Brief
The lines needed are those below that contain the word "checkpoint"; copy each one.
-- Opening Marker --
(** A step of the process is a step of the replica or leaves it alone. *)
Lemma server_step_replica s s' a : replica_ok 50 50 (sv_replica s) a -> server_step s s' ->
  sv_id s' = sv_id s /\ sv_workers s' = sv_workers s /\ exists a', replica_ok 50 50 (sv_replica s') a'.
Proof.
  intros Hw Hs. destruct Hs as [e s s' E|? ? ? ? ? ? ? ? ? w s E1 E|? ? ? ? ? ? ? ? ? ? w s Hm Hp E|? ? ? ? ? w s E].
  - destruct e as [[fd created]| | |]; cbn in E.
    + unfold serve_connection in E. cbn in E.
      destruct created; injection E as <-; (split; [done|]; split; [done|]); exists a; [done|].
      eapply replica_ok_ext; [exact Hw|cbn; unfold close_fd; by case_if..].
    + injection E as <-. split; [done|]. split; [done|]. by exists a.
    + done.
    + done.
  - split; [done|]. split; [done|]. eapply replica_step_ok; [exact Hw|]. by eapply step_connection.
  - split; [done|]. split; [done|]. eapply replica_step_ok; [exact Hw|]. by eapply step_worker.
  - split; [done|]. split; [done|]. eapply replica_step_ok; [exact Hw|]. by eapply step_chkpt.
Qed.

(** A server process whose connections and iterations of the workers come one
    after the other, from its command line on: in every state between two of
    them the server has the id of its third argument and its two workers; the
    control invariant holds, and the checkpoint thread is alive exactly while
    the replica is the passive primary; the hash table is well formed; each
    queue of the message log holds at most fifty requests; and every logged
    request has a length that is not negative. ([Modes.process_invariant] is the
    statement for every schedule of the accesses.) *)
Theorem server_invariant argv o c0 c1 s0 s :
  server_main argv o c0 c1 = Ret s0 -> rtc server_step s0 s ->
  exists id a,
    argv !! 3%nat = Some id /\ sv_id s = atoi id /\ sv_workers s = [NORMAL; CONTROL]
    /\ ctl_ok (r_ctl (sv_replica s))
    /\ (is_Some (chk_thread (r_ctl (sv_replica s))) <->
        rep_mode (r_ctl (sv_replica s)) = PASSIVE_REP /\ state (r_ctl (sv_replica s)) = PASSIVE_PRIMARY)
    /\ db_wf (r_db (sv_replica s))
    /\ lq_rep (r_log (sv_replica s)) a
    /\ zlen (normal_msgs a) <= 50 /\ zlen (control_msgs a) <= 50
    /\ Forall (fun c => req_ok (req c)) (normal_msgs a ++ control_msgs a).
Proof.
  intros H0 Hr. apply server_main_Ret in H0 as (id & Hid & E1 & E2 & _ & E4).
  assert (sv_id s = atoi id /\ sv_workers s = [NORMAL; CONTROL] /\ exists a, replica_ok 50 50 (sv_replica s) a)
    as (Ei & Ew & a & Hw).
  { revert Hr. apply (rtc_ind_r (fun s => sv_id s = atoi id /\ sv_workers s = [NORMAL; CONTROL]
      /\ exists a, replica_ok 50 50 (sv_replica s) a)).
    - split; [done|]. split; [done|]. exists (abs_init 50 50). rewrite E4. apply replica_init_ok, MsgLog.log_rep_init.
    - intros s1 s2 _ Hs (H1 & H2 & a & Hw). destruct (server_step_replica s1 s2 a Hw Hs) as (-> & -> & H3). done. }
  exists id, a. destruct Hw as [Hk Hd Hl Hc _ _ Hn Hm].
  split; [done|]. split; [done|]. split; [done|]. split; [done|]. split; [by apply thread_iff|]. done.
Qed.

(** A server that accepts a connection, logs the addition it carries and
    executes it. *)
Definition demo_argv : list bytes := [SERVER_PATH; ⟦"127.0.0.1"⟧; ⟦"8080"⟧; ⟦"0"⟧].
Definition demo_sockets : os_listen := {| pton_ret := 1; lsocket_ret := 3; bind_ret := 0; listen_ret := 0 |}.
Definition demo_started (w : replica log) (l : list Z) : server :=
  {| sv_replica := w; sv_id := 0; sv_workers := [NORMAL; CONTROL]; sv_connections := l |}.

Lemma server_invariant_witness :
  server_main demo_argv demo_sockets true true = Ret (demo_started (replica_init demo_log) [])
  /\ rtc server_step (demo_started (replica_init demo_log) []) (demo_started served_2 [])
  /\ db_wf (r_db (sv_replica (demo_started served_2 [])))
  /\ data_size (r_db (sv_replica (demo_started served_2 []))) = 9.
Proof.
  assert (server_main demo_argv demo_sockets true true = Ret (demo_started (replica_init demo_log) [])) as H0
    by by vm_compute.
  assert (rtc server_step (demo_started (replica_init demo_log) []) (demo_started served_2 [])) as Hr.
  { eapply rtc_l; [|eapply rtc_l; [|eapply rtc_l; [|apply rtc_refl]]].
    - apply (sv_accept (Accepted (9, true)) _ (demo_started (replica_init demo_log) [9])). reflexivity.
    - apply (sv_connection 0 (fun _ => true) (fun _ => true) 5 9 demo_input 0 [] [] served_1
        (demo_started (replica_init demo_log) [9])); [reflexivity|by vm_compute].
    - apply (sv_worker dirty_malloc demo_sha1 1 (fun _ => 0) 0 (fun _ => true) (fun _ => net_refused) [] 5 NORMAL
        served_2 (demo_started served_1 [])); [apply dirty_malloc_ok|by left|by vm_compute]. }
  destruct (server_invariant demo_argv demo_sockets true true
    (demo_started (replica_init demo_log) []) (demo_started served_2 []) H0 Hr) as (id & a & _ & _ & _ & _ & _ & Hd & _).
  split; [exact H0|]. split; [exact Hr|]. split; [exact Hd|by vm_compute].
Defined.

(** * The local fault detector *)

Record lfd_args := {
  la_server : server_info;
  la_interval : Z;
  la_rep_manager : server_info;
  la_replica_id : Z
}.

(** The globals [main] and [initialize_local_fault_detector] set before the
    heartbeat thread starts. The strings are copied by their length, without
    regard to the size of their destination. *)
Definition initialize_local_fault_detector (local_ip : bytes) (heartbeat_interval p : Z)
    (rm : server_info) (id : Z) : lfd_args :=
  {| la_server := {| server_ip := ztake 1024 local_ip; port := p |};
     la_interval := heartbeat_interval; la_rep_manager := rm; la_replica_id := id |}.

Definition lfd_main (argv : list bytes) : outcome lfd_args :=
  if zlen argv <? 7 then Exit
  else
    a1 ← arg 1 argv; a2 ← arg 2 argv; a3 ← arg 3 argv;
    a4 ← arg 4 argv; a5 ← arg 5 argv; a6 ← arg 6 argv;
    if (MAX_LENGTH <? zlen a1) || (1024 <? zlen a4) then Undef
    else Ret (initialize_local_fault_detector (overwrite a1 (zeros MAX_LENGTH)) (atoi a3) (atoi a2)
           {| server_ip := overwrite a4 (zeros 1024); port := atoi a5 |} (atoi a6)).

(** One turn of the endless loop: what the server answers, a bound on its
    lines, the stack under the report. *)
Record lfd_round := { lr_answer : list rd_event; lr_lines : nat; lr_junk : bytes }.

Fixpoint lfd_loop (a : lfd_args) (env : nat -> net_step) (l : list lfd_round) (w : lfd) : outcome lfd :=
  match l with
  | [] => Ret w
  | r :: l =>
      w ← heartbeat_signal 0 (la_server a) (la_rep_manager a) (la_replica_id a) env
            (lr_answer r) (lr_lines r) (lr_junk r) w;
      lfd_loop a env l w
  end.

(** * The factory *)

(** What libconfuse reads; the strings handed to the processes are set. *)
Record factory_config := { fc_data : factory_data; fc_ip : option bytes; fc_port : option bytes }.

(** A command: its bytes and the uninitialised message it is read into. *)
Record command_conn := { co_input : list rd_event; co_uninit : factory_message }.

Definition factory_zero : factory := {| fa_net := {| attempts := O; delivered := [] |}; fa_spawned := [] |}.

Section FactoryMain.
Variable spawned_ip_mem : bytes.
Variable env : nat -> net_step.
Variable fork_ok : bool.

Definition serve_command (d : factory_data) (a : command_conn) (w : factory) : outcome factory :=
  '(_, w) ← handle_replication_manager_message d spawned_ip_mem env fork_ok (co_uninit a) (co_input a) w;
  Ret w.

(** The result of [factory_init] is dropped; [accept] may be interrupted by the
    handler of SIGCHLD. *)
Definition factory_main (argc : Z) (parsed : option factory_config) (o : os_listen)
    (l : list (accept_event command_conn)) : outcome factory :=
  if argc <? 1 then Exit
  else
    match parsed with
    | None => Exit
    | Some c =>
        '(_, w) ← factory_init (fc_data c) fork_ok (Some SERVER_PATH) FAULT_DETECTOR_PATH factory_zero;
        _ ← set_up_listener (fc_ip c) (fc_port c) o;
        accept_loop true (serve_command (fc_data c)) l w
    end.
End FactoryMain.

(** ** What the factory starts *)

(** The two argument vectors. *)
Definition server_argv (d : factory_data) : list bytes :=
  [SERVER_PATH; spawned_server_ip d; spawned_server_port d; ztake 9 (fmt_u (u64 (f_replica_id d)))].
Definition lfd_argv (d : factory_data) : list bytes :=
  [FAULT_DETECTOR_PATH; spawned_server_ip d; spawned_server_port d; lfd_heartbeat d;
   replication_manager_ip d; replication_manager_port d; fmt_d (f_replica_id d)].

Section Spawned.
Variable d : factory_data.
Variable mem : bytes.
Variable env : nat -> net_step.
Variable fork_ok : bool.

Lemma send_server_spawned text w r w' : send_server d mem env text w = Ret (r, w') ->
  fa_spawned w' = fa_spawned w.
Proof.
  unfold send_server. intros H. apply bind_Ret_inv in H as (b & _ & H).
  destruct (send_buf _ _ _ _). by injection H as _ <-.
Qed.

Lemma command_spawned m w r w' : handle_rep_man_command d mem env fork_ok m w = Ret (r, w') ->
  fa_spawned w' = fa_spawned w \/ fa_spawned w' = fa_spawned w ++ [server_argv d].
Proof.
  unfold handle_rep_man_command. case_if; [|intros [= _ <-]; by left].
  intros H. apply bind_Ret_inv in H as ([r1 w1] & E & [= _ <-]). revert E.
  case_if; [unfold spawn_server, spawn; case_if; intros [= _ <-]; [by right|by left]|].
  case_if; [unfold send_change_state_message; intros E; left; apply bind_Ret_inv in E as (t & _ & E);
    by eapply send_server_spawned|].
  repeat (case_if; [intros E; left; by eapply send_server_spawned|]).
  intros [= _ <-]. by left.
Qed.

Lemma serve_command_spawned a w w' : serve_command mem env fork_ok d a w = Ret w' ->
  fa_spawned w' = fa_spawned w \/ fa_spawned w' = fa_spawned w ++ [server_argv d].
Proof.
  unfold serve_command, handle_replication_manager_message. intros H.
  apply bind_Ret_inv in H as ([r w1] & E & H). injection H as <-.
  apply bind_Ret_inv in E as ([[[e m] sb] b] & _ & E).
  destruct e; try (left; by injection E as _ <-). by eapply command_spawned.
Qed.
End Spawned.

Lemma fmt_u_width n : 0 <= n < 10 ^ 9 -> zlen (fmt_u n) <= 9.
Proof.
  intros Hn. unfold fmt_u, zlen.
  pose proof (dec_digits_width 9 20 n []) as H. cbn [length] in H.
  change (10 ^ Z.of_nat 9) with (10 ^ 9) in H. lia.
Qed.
-- Closing Marker --
-- Opening Marker --
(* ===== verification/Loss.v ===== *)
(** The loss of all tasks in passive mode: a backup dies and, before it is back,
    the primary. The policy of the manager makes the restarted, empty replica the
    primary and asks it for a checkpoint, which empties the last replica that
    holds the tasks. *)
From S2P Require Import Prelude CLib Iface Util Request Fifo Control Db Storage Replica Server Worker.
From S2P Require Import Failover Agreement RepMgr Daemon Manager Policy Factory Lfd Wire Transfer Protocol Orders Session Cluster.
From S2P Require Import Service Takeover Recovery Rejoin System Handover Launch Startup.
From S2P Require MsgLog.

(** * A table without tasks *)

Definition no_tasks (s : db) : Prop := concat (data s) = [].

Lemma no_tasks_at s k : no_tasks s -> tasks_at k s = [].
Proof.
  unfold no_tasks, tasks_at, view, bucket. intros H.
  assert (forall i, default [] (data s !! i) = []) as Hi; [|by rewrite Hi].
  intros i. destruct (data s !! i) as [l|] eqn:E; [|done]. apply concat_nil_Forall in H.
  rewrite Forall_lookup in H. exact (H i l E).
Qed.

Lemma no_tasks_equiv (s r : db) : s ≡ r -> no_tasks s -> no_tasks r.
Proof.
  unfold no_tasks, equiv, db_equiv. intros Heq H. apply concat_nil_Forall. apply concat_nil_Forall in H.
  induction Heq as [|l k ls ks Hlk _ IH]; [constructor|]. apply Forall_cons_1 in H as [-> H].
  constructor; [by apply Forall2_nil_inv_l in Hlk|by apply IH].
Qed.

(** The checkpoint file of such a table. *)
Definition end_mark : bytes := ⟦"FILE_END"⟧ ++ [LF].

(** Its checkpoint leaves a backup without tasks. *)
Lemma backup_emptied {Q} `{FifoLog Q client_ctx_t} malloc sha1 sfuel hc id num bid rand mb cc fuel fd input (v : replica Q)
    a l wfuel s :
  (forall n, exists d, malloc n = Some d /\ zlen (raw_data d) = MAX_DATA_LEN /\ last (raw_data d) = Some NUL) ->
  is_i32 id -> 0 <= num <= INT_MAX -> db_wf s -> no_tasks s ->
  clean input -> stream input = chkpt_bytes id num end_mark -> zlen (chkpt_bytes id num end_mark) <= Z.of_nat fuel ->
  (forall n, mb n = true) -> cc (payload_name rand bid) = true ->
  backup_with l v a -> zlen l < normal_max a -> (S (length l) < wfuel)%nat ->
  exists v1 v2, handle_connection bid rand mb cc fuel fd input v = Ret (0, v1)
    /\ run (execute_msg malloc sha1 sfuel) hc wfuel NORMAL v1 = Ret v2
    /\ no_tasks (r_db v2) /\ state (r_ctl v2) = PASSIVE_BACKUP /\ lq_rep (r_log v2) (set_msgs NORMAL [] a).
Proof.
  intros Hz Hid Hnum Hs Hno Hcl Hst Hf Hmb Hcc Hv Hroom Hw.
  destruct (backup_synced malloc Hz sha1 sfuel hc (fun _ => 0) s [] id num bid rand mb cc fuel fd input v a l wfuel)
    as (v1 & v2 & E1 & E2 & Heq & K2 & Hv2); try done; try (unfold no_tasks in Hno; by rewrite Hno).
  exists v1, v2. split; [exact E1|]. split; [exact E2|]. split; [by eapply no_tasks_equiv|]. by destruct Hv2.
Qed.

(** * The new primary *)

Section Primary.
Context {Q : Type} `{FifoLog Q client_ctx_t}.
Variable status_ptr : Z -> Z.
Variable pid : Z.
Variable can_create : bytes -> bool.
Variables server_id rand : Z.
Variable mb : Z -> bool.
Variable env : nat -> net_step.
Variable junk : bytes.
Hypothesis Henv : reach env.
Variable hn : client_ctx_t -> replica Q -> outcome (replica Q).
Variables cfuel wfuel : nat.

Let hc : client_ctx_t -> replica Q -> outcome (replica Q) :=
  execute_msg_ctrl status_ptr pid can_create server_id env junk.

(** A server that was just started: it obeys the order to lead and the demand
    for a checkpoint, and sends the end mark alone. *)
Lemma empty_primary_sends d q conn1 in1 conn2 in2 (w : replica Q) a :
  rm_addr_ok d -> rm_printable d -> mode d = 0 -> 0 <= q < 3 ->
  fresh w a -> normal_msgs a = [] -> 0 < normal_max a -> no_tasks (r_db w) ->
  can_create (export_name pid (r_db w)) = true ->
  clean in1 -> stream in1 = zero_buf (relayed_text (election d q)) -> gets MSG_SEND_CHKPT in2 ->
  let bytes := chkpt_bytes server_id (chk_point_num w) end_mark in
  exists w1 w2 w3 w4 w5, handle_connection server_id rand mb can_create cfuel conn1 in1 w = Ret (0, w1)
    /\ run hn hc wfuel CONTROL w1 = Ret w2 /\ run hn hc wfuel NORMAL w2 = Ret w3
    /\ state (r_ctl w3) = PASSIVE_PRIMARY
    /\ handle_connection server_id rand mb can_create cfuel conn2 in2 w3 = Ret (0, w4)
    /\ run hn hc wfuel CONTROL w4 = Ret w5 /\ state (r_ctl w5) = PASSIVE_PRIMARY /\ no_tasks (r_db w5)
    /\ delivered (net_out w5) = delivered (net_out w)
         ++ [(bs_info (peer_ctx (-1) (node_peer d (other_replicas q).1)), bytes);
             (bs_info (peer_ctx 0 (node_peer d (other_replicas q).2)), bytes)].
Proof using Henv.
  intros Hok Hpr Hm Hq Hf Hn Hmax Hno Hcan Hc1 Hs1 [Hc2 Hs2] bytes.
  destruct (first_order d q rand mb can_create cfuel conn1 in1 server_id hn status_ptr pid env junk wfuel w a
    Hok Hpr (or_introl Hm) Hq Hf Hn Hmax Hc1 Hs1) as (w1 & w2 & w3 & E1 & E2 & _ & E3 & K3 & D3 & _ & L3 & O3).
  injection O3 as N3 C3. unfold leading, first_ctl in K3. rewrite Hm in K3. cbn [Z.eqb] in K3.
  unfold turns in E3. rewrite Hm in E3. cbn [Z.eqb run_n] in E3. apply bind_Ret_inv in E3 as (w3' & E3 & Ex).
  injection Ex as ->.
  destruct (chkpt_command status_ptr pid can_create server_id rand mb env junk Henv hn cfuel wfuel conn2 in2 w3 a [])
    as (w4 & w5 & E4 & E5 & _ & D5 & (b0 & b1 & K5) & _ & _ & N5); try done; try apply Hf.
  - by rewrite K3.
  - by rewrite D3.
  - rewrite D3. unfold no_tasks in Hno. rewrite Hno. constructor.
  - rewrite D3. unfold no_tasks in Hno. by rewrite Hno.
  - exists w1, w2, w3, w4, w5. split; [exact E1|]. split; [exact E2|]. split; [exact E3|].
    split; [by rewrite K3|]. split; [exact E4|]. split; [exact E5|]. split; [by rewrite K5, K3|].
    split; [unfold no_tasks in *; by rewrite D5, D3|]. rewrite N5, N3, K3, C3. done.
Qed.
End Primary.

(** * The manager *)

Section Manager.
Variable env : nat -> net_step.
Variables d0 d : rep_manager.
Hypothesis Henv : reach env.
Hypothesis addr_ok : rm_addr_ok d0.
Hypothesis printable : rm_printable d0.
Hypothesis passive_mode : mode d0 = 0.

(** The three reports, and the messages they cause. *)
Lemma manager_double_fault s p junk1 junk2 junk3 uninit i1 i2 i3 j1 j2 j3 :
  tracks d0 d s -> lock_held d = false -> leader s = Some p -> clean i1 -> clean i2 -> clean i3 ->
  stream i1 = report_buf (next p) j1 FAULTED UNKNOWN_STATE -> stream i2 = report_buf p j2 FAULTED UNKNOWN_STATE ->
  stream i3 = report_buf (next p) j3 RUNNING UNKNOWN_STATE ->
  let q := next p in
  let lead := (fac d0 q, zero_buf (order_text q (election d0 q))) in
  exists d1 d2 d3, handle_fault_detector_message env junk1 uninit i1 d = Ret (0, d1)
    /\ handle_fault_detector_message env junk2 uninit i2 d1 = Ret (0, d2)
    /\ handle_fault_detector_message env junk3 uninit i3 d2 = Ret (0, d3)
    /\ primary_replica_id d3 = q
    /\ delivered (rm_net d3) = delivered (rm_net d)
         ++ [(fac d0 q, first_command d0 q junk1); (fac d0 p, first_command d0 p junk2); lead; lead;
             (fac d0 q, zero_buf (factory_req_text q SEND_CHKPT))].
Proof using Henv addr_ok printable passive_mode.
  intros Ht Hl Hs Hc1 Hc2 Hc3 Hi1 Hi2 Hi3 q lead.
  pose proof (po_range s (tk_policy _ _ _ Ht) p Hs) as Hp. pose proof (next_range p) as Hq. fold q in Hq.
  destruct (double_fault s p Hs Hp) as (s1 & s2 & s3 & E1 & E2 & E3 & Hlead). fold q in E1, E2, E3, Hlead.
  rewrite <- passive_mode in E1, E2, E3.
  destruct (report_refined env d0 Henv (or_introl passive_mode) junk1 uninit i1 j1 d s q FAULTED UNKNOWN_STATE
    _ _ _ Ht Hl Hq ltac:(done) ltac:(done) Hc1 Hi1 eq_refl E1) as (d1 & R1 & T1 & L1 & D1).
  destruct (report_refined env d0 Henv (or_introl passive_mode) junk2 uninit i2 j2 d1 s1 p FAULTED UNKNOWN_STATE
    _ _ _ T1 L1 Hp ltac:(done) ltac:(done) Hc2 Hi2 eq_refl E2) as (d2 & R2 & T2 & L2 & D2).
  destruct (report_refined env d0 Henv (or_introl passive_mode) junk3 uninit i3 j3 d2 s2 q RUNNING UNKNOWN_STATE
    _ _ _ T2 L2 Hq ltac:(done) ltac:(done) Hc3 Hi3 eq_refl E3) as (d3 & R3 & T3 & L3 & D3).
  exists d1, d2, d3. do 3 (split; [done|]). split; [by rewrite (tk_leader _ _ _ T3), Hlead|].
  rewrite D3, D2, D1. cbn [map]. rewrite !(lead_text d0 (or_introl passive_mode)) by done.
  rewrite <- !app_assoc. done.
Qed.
-- Closing Marker --
-- Opening Marker --
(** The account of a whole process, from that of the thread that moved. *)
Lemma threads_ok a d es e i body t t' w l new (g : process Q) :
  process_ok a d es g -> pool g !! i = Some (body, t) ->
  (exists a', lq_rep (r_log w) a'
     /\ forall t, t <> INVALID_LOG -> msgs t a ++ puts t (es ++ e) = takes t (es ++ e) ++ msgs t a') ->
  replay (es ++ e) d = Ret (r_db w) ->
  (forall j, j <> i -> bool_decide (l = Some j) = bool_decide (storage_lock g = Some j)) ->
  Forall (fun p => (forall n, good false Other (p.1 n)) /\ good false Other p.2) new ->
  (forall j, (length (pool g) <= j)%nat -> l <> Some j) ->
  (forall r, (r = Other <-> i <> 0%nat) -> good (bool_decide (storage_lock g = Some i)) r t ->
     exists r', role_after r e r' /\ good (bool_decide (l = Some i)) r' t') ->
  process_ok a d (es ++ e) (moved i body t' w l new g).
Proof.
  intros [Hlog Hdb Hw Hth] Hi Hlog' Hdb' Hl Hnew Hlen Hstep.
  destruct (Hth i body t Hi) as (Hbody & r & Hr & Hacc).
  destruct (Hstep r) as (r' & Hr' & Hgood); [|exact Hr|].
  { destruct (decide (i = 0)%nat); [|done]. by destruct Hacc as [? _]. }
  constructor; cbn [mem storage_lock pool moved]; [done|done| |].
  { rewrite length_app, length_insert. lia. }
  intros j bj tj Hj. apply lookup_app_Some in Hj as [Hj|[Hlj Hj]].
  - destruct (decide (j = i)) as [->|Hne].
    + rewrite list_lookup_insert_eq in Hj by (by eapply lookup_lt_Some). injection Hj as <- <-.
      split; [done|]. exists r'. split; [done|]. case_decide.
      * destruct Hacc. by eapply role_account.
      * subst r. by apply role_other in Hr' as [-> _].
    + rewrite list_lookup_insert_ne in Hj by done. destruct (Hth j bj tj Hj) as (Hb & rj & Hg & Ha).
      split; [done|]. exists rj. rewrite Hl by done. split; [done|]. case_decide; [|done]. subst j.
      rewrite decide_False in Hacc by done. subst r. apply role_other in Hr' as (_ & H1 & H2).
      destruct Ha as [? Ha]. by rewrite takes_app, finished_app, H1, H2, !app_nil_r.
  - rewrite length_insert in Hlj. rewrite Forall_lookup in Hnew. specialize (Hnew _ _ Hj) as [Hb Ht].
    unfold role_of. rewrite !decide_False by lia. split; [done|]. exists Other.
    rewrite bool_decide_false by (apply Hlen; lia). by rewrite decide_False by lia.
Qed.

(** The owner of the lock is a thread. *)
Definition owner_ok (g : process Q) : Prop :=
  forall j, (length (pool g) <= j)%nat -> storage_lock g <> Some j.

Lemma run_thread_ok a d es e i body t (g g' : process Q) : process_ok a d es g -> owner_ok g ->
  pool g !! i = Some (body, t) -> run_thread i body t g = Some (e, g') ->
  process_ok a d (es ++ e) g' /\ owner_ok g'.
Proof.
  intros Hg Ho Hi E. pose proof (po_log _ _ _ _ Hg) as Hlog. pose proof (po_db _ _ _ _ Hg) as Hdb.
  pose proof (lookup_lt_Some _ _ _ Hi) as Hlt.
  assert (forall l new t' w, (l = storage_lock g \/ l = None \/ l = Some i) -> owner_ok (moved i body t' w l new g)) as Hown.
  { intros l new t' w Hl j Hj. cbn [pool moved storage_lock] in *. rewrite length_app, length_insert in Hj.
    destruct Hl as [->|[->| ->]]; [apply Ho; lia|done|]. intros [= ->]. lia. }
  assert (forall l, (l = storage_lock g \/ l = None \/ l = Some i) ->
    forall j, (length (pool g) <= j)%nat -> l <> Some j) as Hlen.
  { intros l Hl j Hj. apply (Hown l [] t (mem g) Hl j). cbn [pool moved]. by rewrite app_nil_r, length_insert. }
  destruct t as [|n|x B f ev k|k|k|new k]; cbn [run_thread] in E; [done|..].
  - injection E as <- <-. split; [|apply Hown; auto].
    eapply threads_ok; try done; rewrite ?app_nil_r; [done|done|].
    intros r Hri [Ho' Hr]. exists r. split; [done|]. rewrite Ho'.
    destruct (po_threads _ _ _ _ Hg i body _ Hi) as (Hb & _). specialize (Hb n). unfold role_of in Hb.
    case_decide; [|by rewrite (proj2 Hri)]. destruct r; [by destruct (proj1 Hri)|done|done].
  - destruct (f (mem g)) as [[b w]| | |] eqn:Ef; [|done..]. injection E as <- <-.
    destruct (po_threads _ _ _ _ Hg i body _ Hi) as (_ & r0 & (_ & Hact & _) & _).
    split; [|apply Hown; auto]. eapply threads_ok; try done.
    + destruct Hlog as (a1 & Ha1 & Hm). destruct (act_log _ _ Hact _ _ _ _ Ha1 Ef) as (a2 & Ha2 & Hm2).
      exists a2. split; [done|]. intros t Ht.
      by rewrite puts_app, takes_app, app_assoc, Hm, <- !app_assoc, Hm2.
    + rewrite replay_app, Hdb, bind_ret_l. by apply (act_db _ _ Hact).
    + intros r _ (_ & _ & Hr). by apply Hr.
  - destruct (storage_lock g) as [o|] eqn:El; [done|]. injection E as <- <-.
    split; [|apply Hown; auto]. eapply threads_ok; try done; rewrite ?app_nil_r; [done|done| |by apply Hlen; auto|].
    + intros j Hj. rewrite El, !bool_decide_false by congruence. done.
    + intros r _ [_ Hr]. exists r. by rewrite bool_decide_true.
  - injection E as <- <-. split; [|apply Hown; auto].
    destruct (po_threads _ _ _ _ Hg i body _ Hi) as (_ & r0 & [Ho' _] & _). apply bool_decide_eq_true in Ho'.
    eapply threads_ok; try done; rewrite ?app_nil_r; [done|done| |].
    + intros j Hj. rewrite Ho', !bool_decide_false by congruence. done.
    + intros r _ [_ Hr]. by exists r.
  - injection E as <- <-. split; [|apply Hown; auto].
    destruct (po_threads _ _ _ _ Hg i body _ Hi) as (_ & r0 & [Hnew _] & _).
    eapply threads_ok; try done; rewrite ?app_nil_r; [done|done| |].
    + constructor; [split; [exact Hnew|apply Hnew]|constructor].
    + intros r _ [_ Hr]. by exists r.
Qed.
-- Closing Marker --
Result of the task
    control invariant holds, and the checkpoint thread is alive exactly while
    primary and asks it for a checkpoint, which empties the last replica that
(** The checkpoint file of such a table. *)
(** Its checkpoint leaves a backup without tasks. *)
    for a checkpoint, and sends the end mark alone. *)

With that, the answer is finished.